Records from a dataset
------------------------------------------------------------------------
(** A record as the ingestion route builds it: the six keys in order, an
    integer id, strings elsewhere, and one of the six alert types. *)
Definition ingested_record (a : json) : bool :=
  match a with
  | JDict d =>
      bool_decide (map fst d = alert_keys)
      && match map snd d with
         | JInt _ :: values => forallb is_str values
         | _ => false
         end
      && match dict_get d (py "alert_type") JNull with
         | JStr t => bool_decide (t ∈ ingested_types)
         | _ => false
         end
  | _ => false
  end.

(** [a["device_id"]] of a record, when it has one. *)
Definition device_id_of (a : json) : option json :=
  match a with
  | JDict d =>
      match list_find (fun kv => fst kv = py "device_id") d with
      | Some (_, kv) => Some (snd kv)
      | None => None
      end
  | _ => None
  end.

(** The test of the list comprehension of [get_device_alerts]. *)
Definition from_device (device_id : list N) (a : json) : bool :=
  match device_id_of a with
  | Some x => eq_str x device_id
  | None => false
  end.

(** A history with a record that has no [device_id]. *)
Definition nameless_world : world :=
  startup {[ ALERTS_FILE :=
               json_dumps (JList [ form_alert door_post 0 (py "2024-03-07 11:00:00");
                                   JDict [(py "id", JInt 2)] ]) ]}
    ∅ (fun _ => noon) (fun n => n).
------------------------------------------------------------------------
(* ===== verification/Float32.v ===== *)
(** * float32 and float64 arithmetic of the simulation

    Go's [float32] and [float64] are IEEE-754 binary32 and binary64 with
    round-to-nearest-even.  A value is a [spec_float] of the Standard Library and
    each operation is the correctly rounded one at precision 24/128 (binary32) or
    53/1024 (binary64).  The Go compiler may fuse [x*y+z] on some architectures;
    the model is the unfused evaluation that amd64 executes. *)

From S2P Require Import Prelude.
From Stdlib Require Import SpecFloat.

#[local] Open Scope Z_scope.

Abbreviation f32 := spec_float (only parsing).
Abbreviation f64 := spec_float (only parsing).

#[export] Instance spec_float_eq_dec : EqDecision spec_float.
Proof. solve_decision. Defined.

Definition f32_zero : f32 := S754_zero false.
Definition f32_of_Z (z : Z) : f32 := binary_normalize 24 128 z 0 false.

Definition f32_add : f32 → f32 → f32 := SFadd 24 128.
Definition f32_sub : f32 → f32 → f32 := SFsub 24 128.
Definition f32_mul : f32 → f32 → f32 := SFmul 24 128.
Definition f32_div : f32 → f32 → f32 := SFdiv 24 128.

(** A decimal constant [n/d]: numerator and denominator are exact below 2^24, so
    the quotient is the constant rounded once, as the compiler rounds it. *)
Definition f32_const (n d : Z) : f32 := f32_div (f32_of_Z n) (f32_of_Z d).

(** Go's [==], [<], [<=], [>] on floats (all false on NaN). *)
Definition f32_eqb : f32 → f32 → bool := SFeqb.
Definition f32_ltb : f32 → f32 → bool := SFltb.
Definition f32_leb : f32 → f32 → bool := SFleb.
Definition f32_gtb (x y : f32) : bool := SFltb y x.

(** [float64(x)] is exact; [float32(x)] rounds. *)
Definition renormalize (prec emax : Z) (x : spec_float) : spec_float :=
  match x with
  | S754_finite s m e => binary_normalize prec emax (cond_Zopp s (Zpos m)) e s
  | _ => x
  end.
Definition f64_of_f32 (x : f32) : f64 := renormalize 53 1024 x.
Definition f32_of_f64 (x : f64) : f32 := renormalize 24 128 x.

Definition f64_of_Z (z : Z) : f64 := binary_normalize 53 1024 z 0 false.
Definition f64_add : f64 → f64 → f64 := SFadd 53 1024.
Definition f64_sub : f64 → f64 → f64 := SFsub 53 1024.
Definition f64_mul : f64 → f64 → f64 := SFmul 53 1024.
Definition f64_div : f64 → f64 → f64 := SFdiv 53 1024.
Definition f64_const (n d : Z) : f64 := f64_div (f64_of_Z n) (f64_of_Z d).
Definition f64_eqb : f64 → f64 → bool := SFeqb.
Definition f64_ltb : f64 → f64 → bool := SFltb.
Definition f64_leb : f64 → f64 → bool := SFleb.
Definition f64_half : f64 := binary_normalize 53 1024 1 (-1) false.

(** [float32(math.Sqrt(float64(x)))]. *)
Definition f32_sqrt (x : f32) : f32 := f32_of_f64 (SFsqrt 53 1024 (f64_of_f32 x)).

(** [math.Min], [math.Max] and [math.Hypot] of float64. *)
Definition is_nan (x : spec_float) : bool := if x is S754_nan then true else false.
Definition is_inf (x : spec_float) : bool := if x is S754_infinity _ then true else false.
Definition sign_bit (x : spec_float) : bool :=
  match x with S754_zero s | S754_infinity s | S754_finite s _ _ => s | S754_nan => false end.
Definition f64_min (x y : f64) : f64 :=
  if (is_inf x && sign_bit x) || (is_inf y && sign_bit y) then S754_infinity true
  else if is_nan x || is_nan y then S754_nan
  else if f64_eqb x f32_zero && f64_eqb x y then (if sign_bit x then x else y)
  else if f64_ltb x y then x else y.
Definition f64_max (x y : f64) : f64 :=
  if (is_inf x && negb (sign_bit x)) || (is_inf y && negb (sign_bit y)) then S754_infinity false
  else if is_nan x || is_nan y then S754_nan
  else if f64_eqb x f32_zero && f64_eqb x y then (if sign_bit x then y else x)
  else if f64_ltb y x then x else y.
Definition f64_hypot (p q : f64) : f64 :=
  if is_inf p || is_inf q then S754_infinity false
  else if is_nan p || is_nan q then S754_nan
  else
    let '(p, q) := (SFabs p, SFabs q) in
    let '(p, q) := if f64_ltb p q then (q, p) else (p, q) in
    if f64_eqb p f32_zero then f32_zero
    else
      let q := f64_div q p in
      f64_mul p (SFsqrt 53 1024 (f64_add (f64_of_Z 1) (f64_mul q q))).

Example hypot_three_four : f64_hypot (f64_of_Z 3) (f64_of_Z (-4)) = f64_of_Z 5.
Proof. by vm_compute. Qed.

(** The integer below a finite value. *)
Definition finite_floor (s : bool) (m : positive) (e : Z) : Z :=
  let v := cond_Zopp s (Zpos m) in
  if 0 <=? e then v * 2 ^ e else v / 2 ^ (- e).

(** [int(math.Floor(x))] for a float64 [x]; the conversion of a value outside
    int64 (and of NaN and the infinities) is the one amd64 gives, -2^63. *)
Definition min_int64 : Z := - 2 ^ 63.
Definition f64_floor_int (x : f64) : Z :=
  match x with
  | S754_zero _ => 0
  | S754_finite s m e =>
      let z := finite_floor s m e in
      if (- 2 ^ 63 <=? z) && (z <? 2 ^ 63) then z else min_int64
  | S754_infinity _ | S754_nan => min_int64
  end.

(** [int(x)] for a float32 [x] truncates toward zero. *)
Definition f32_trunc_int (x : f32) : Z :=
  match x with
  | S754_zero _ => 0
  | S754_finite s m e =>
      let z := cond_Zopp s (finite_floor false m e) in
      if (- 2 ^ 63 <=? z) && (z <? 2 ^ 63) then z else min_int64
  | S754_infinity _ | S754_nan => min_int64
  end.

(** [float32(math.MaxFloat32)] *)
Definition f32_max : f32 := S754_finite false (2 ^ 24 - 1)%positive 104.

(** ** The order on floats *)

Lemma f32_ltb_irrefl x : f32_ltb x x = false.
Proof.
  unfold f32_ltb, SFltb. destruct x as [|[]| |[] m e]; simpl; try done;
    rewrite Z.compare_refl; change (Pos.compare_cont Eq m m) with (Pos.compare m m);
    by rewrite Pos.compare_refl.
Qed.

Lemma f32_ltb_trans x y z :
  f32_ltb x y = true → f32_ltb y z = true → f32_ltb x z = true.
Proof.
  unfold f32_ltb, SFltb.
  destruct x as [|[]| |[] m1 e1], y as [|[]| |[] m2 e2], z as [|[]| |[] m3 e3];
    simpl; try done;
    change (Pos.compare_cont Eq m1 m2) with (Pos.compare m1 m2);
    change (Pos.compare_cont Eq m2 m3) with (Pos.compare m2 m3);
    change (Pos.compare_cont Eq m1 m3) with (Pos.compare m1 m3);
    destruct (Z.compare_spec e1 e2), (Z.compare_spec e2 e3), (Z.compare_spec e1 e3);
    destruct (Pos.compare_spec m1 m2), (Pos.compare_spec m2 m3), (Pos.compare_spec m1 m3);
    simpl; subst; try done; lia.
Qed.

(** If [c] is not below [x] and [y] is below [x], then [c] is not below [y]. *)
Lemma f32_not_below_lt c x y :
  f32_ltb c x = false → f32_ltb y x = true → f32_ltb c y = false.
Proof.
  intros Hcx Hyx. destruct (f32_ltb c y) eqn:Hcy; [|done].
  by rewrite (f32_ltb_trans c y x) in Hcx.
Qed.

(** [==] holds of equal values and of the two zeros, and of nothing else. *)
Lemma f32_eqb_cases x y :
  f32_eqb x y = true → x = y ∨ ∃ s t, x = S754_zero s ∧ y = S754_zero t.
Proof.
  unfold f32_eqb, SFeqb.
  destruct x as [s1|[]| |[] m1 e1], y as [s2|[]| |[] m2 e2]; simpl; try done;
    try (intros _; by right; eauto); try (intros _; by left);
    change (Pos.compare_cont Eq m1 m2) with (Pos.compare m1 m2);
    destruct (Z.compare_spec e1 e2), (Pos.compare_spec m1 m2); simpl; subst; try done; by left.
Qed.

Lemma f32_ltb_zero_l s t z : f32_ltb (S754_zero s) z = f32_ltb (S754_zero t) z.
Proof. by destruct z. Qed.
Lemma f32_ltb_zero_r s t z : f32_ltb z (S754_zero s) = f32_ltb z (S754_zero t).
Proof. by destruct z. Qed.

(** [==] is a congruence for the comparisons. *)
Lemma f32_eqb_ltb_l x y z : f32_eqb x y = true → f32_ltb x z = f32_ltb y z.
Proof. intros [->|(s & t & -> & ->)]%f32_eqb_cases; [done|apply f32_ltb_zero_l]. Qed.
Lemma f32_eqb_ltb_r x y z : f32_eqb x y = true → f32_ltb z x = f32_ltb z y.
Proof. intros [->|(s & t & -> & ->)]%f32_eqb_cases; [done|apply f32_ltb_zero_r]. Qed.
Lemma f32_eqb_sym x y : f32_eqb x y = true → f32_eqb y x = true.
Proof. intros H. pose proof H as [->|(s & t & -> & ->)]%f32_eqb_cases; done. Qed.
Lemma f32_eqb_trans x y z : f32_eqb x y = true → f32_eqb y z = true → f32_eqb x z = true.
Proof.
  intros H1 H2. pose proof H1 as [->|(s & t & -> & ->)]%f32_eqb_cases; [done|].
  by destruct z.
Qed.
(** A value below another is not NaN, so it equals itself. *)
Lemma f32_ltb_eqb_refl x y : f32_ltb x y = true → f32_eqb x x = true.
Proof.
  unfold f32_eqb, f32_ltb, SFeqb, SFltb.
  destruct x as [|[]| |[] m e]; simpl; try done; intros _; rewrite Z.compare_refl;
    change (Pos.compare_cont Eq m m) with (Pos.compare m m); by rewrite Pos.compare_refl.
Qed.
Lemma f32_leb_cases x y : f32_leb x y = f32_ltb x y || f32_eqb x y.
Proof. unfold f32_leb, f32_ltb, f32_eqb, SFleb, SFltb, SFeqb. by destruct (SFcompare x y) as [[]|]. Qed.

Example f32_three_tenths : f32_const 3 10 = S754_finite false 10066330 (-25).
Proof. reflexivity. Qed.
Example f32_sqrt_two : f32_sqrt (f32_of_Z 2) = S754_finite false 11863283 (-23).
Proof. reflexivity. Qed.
------------------------------------------------------------------------
* Work order
Give back precisely the lines above that start at the line containing "Definition from_device (device_id" and end at the line containing "(fun n => n).", inclusive. No other lines belong in the output.

* Solution to the exercise
Definition from_device (device_id : list N) (a : json) : bool :=
  match device_id_of a with
  | Some x => eq_str x device_id
  | None => false
  end.

(** A history with a record that has no [device_id]. *)
Definition nameless_world : world :=
  startup {[ ALERTS_FILE :=
               json_dumps (JList [ form_alert door_post 0 (py "2024-03-07 11:00:00");
                                   JDict [(py "id", JInt 2)] ]) ]}
    ∅ (fun _ => noon) (fun n => n).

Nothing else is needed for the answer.